Your assignment:
Your response should be the listing below, repeated exactly and in full.
Segment Start: Data provided
(* ===== verification/Master.v ===== *)
(** [gitcellar-crypto/src/master.rs]: the recovery master key, derived from the
    recovery phrase and never stored. *)

From S2P Require Import Prelude Bytes Utf8 Interfaces Toy.

Inductive MasterKeyError : Type :=
  | InvalidPhrase (m : string)
  | HkdfFailed (m : string)
  | InvalidPublicKey (m : string)
  | SignatureFailed.

#[export] Instance MasterKeyError_eq_dec : EqDecision MasterKeyError.
Proof. solve_decision. Defined.

Definition DERIVATION_INFO : bytes := b "gitcellar-master-v1".
Definition VERSION : Z := 1.

(** [Mnemonic::parse_in_normalized] followed by [to_seed("")]: the 64-byte seed
    of a valid phrase. *)
Class MnemonicOps : Type := { mnemonic_seed : bytes -> option bytes }.

Record MaterializedMaster : Type := { secret_bytes : bytes; public_key : bytes }.

Section Master.
  Context `{HashOps, Ed25519Ops, UnicodeOps, MnemonicOps}.

Definition normalize_phrase (phrase : bytes) : bytes :=
  join (b " ") (split_whitespace (str_to_lowercase phrase)).

Definition from_phrase (phrase : bytes) : result MasterKeyError MaterializedMaster :=
  let normalized := normalize_phrase phrase in
  let? seed := ok_or (mnemonic_seed normalized) (InvalidPhrase "{}") in
  let? secret := ok_or (hkdf_sha256 None seed DERIVATION_INFO 32) (HkdfFailed "{}") in
  Ok {| secret_bytes := secret; public_key := ed_public secret |}.

(** The second component is the caller's buffer, wiped in place. *)
Definition from_secret_bytes (secret : bytes)
    : result MasterKeyError MaterializedMaster * bytes :=
  (Ok {| secret_bytes := secret; public_key := ed_public secret |},
   replicate (length secret) NUL).

Definition sign (m : MaterializedMaster) (msg : bytes) : bytes := ed_sign (secret_bytes m) msg.

(** The key is a curve point here: [VerifyingKey::from_bytes] has accepted it. *)
Definition verify_with_verifying_key (verifying_key msg sig : bytes) : result MasterKeyError unit :=
  if ed_verify_strict verifying_key msg sig then Ok tt else Err SignatureFailed.

(** [VerifyingKey::from_bytes] then [verify_strict]. *)
Definition verify_with_pubkey (pubkey msg sig : bytes) : result MasterKeyError unit :=
  if negb (ed_point pubkey) then Err (InvalidPublicKey "{}")
  else if ed_verify_strict pubkey msg sig then Ok tt
  else Err SignatureFailed.
End Master.

(** A master whose public key is that of its secret, as both constructors build. *)
Definition master_ok `{Ed25519Ops} (m : MaterializedMaster) : Prop :=
  public_key m = ed_public (secret_bytes m).

Lemma from_phrase_ok `{HashOps, Ed25519Ops, UnicodeOps, MnemonicOps} p m :
  from_phrase p = Ok m -> master_ok m.
Proof. unfold from_phrase. intros E. inv_bind. done. Qed.

Lemma sign_verify `{Ed25519Laws} m msg :
  master_ok m -> verify_with_pubkey (public_key m) msg (sign m msg) = Ok tt.
Proof. intros ->. unfold verify_with_pubkey, sign. by rewrite ed_point_public, ed_verify_sign. Qed.

Lemma verify_with_pubkey_ok `{Ed25519Ops} pk msg sig :
  verify_with_pubkey pk msg sig = Ok tt <->
  ed_point pk = true /\ ed_verify_strict pk msg sig = true.
Proof.
  unfold verify_with_pubkey. destruct (ed_point pk), (ed_verify_strict pk msg sig); cbn;
    split; try done; by intros [? ?].
Qed.

(** Both constructors give the same key for the same secret; the phrase that
    derived it always gives it back, whatever the spelling differences that
    [normalize_phrase] removes; what it signs verifies under its public key;
    and [from_secret_bytes] leaves the caller's buffer all zero. *)
Theorem master_derivation `{HashLaws, Ed25519Laws, UnicodeOps, MnemonicOps} p q m msg :
  from_phrase p = Ok m -> normalize_phrase q = normalize_phrase p ->
  from_phrase q = Ok m /\
  from_secret_bytes (secret_bytes m) = (Ok m, replicate 32 NUL) /\
  verify_with_pubkey (public_key m) msg (sign m msg) = Ok tt.
Proof.
  intros E Hn. split; [unfold from_phrase in *; by rewrite Hn|].
  split; [|by eapply sign_verify, from_phrase_ok].
  unfold from_phrase in E. destruct (mnemonic_seed _) as [seed|]; [|done]. cbn [ok_or rbind] in E.
  destruct (hkdf_sha256_Some None seed DERIVATION_INFO 32 ltac:(lia)) as (o & Eo & Hl).
  rewrite Eo in E. injection E as <-. unfold from_secret_bytes. cbn [secret_bytes].
  by rewrite Hl.
Qed.

Definition toy_mnemonic : MnemonicOps := {|
  mnemonic_seed p := if Zlen p =? 0 then None else Some (p ++ p) |}.

Lemma master_derivation_witness :
  match @from_phrase _ _ _ toy_mnemonic (b "  ABANDON  art ") with
  | Ok m => @from_phrase _ _ _ toy_mnemonic (b "abandon art") = Ok m
  | Err _ => False end.
Proof.
  destruct (@from_phrase _ _ _ toy_mnemonic (b "  ABANDON  art ")) as [m|e] eqn:E.
  - apply (@master_derivation _ _ _ _ _ toy_mnemonic (b "  ABANDON  art ") (b "abandon art") m []);
      [exact E | by vm_compute].
  - by vm_compute in E.
Defined.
Segment End: Data provided
Output below:
(* ===== verification/Master.v ===== *)
(** [gitcellar-crypto/src/master.rs]: the recovery master key, derived from the
    recovery phrase and never stored. *)

From S2P Require Import Prelude Bytes Utf8 Interfaces Toy.

Inductive MasterKeyError : Type :=
  | InvalidPhrase (m : string)
  | HkdfFailed (m : string)
  | InvalidPublicKey (m : string)
  | SignatureFailed.

#[export] Instance MasterKeyError_eq_dec : EqDecision MasterKeyError.
Proof. solve_decision. Defined.

Definition DERIVATION_INFO : bytes := b "gitcellar-master-v1".
Definition VERSION : Z := 1.

(** [Mnemonic::parse_in_normalized] followed by [to_seed("")]: the 64-byte seed
    of a valid phrase. *)
Class MnemonicOps : Type := { mnemonic_seed : bytes -> option bytes }.

Record MaterializedMaster : Type := { secret_bytes : bytes; public_key : bytes }.

Section Master.
  Context `{HashOps, Ed25519Ops, UnicodeOps, MnemonicOps}.

Definition normalize_phrase (phrase : bytes) : bytes :=
  join (b " ") (split_whitespace (str_to_lowercase phrase)).

Definition from_phrase (phrase : bytes) : result MasterKeyError MaterializedMaster :=
  let normalized := normalize_phrase phrase in
  let? seed := ok_or (mnemonic_seed normalized) (InvalidPhrase "{}") in
  let? secret := ok_or (hkdf_sha256 None seed DERIVATION_INFO 32) (HkdfFailed "{}") in
  Ok {| secret_bytes := secret; public_key := ed_public secret |}.

(** The second component is the caller's buffer, wiped in place. *)
Definition from_secret_bytes (secret : bytes)
    : result MasterKeyError MaterializedMaster * bytes :=
  (Ok {| secret_bytes := secret; public_key := ed_public secret |},
   replicate (length secret) NUL).

Definition sign (m : MaterializedMaster) (msg : bytes) : bytes := ed_sign (secret_bytes m) msg.

(** The key is a curve point here: [VerifyingKey::from_bytes] has accepted it. *)
Definition verify_with_verifying_key (verifying_key msg sig : bytes) : result MasterKeyError unit :=
  if ed_verify_strict verifying_key msg sig then Ok tt else Err SignatureFailed.

(** [VerifyingKey::from_bytes] then [verify_strict]. *)
Definition verify_with_pubkey (pubkey msg sig : bytes) : result MasterKeyError unit :=
  if negb (ed_point pubkey) then Err (InvalidPublicKey "{}")
  else if ed_verify_strict pubkey msg sig then Ok tt
  else Err SignatureFailed.
End Master.

(** A master whose public key is that of its secret, as both constructors build. *)
Definition master_ok `{Ed25519Ops} (m : MaterializedMaster) : Prop :=
  public_key m = ed_public (secret_bytes m).

Lemma from_phrase_ok `{HashOps, Ed25519Ops, UnicodeOps, MnemonicOps} p m :
  from_phrase p = Ok m -> master_ok m.
Proof. unfold from_phrase. intros E. inv_bind. done. Qed.

Lemma sign_verify `{Ed25519Laws} m msg :
  master_ok m -> verify_with_pubkey (public_key m) msg (sign m msg) = Ok tt.
Proof. intros ->. unfold verify_with_pubkey, sign. by rewrite ed_point_public, ed_verify_sign. Qed.

Lemma verify_with_pubkey_ok `{Ed25519Ops} pk msg sig :
  verify_with_pubkey pk msg sig = Ok tt <->
  ed_point pk = true /\ ed_verify_strict pk msg sig = true.
Proof.
  unfold verify_with_pubkey. destruct (ed_point pk), (ed_verify_strict pk msg sig); cbn;
    split; try done; by intros [? ?].
Qed.

(** Both constructors give the same key for the same secret; the phrase that
    derived it always gives it back, whatever the spelling differences that
    [normalize_phrase] removes; what it signs verifies under its public key;
    and [from_secret_bytes] leaves the caller's buffer all zero. *)
Theorem master_derivation `{HashLaws, Ed25519Laws, UnicodeOps, MnemonicOps} p q m msg :
  from_phrase p = Ok m -> normalize_phrase q = normalize_phrase p ->
  from_phrase q = Ok m /\
  from_secret_bytes (secret_bytes m) = (Ok m, replicate 32 NUL) /\
  verify_with_pubkey (public_key m) msg (sign m msg) = Ok tt.
Proof.
  intros E Hn. split; [unfold from_phrase in *; by rewrite Hn|].
  split; [|by eapply sign_verify, from_phrase_ok].
  unfold from_phrase in E. destruct (mnemonic_seed _) as [seed|]; [|done]. cbn [ok_or rbind] in E.
  destruct (hkdf_sha256_Some None seed DERIVATION_INFO 32 ltac:(lia)) as (o & Eo & Hl).
  rewrite Eo in E. injection E as <-. unfold from_secret_bytes. cbn [secret_bytes].
  by rewrite Hl.
Qed.

Definition toy_mnemonic : MnemonicOps := {|
  mnemonic_seed p := if Zlen p =? 0 then None else Some (p ++ p) |}.

Lemma master_derivation_witness :
  match @from_phrase _ _ _ toy_mnemonic (b "  ABANDON  art ") with
  | Ok m => @from_phrase _ _ _ toy_mnemonic (b "abandon art") = Ok m
  | Err _ => False end.
Proof.
  destruct (@from_phrase _ _ _ toy_mnemonic (b "  ABANDON  art ")) as [m|e] eqn:E.
  - apply (@master_derivation _ _ _ _ _ toy_mnemonic (b "  ABANDON  art ") (b "abandon art") m []);
      [exact E | by vm_compute].
  - by vm_compute in E.
Defined.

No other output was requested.